Menurut dia, salah satu penyebab sulitnya pembuktian kasus kekerasan seksual adalah karena korban terlambat melaporkan.

“Ada beberapa persoalan dalam pembuktian kasus kekerasan seksual ini yang menjadi kendala bagi kami,” lanjutnya.

Ia mengatakan, terkadang korban terlambat melapor karena pelakunya berasal dari lingkungan keluarga.

Sehingga, bukti-bukti kekerasan seksual yang menempel di tubuh menjadi hilang.

Selain itu, keterlambatan pelaporan juga bisa disebabkan korban diancam oleh pelaku kekerasan seksual.

Namun, saat korban memutuskan untuk melapor ke polisi, barang bukti yang menempel di tubuh korban sudah hilang.

Sehingga akan menghambat proses penanganan kasus tersebut, ujarnya.

Tantangan lain dalam penanganan kasus kekerasan seksual lain yang harus diperhatikan adalah perbedaan pandangan aparat penegak hukum dalam menafsirkan hukum.

Kemudian, keterbatasan layanan / teknis kesehatan, terutama dalam mendukung pembuktian kasus dan pembiayaan, tidak jelas.

Keterbatasan dokter, psikolog, pekerja sosial, asisten hukum.

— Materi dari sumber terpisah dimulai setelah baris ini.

(* ===== verification/Attempts.v ===== *)
(** * Contacts with the decoys

    Models [src/orchestrator/domain/analysis/behavioral_service.ts], class
    [BehavioralService]: the history of contacts by address and the verdict on
    their rhythm, and the check of system calls over the modelled [Behavior].
    The histories are in a [BoundedMap], by the contract that [Collections]
    proves of it; a history is a shared object, which the service changes in
    place right after it was looked up.

    The entropy of [n] intervals in buckets of sizes [c] is below one exactly
    when [n^n < 2^n * prod c^c], which is how it is decided here; for the 8 to
    10 intervals it is computed of, the floating-point value is on the same side
    of one for every partition.  The texts of messages are left out. *)

From S2P Require Import Prelude Result JsMap JsString Collections Behavior.
From Stdlib Require Import QArith Qminmax Lqa.
Open Scope Z_scope.

Module Attempts.
Import JsString.

(** ** Data *)

Record IpHistory := mkHistory { timestamps : list Z; intervals : list Z }.

Record Service := mkService { history : LruSpec.t jsstr IpHistory; analyzer : Behavior.Analyzer }.

Definition new : Service := mkService {| LruSpec.entries := []; LruSpec.order := []; LruSpec.cap := 1000 |} Behavior.new.

Definition MAX_HISTORY : nat := 10.

Inductive Verdict := PENDING | BLOCK | SHADOW_BAN.

Inductive effect := EAudit (type severity : string) | EBroadcast (type severity : string) | EBlockIp (ip : jsstr) | EShadowBan (ip : jsstr).

(** ** Entropy *)

Definition bucketOf (interval : Z) : Z := (interval + 50) / 100 * 100.

Definition buckets (l : list Z) : list (Z * Z) :=
  fold_left (fun m i => JsMap.set m (bucketOf i) (default 0 (JsMap.get m (bucketOf i)) + 1)) l [].

(** [calculateEntropy(l) < 1.0] *)
Definition entropyBelowOne (l : list Z) : bool :=
  let n := Z.of_nat (length l) in n ^ n <? 2 ^ n * foldr (fun e p => e.2 ^ e.2 * p) 1 (buckets l).

(** ** Contacts *)

Definition record (now : Z) (h : IpHistory) : IpHistory :=
  mkHistory (Behavior.bounded_push MAX_HISTORY (timestamps h) now)
    (match last (timestamps h) with Some t => Behavior.bounded_push MAX_HISTORY (intervals h) (now - t) | None => intervals h end).
Lemma is_list_ends h l xs :
  is_list h l xs ->
  exists k, load l h = Done k h /\ l_next k = default l (head xs) /\ l_prev k = lastp l xs.
Proof.
  intros HL. pose proof HL as (_ & _ & Hs). destruct (seg_ends _ _ _ _ Hs) as (Hn & _ & Hp).
  destruct (load_run_ex h l) as (k & L & Nk & Pk); [by eapply nx_is_Some|].
  exists k. split; [done|]. split; congruence.
Qed.

Lemma list_empty_refines h l xs :
  is_list h l xs -> list_empty l h = Done (bool_decide (xs = [])) h.
Proof.
  intros HL. destruct (is_list_ends _ _ _ HL) as (k & L & Nk & _). unfold list_empty. krun L.
  rewrite Nk. destruct xs as [|x xs]; simpl; [by rewrite Z.eqb_refl|].
  destruct HL as (Hnd & _). apply NoDup_cons in Hnd as [Hl _].
  destruct (Z.eqb_spec x l) as [->|]; [exfalso; apply Hl; by left|done].
Qed.

(** C36: list.h implements finite sequences: [list_init] makes the empty one,
    [list_empty] tells whether it is empty, [list_insert_head] and
    [list_insert_tail] add a link at either end, [list_remove] takes out a
    link from anywhere and leaves it unlinked, [list_head]/[list_tail] give
    the two ends; and none of them changes another list of the heap. *)
Theorem klist_refines_seq h l xs :
  is_list h l xs ->
  runs (list_init l) h (fun _ h' => is_list h' l []) /\
  list_empty l h = Done (bool_decide (xs = [])) h /\
  (forall new, is_Some (h !! new) -> new <> NULL -> new ∉ l :: xs ->
     runs (list_insert_head l new) h (fun _ h' =>
       is_list h' l (new :: xs) /\ others_kept h h' (new :: l :: xs)) /\
     runs (list_insert_tail l new) h (fun _ h' =>
       is_list h' l (xs ++ [new]) /\ others_kept h h' (new :: l :: xs))) /\
  (forall ys x zs, xs = ys ++ x :: zs ->
     runs (list_remove x) h (fun _ h' =>
       is_list h' l (ys ++ zs) /\ list_link_is_linked x h' = Done false h' /\
       others_kept h h' (l :: xs))) /\
  list_head l h = Done (default l (head xs)) h /\
  list_tail l h = Done (default l (last xs)) h.
Proof.
  intros HL. destruct (is_list_ends _ _ _ HL) as (k & L & Nk & Pk).
  split; [|split; [by apply list_empty_refines|split; [|split; [|split]]]].
  - apply list_init_refines; [by eapply is_list_dom; [|left]|].
    destruct HL as (_ & Hn & _). intros ->. apply Hn. by left.
  - intros new Hs Hn Hni. split.
    + unfold list_insert_head. apply runs_bind. eapply runs_intro; [exact L|]. cbn beta.
      rewrite Nk. by apply (list_insert_before_refines h l [] xs).
    + unfold list_insert_tail.
      pose proof (list_insert_before_refines h l xs [] new) as H. rewrite app_nil_r in H.
      by apply H.
  - intros ys x zs ->. by apply list_remove_refines.
  - unfold list_head. krun L. by rewrite Nk.
  - unfold list_tail. krun L. by rewrite Pk.
Qed.

(** A list of two links (headed at address 16) and a link off any list. *)
Definition heap0 : heap :=
  list_to_map [(16, Link 32 48); (32, Link 48 16); (48, Link 16 32); (64, Link 0 0)]%Z.

Lemma heap0_list : is_list heap0 16 [32; 48]%Z.
Proof.
  split; [|split].
  - apply (bool_decide_unpack _). by vm_compute.
  - apply (bool_decide_unpack _). by vm_compute.
  - by vm_compute.
Qed.

Lemma klist_refines_seq_witness :
  runs (list_insert_tail 16 64) heap0 (fun _ h' =>
    is_list h' 16 [32; 48; 64]%Z /\ others_kept heap0 h' [64; 16; 32; 48]%Z).
Proof.
  apply (klist_refines_seq heap0 16 [32; 48]%Z heap0_list).
  - eexists. vm_compute. reflexivity.
  - discriminate.
  - apply (bool_decide_unpack _). by vm_compute.
Defined.

Lemma list_iterate_removing_witness :
  runs (list_iterate 2 16 (remove_if (fun x => (x =? 32)%Z))) heap0
    (fun _ h' => is_list h' 16 [48]%Z).
Proof.
  apply (list_iterate_removing heap0 16 (fun x => (x =? 32)%Z) [32; 48]%Z 2 heap0_list).
  simpl. lia.
Defined.

End KList.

Kemudian sarana dan prasarana keamanan bagi korban belum terpenuhi, serta sumber daya manusia yang belum tanggap gender.

Diusir dari Prolegnas

Meski didesak banyak pihak untuk disahkan, RUU PKS tidak lagi masuk dalam daftar Program Legislasi Nasional Prioritas (Polegnas) 2020.

Usulan penarikan ini sebelumnya diajukan oleh Komisi VIII.

Wakil Ketua Komisi VIII Marwan Dasopang mengatakan saat ini RUU PKS sulit dibahas.

“Kami mencabut RUU Penghapusan Kekerasan Seksual. Karena pembahasannya agak sulit,” kata Marwan dalam rapat dengan DPR Baleg, Selasa (30/6/2020).

Dihubungi seusai rapat, dia menjelaskan, kesulitan yang dimaksud karena lobi fraksi dengan semua fraksi di Komisi VIII menemui jalan buntu.

Marwan mengatakan, sejak periode terakhir pembahasan RUU PKS masih berbenturan dengan judul dan definisi kekerasan seksual. Selain itu, aturan tentang hukuman masih diperdebatkan.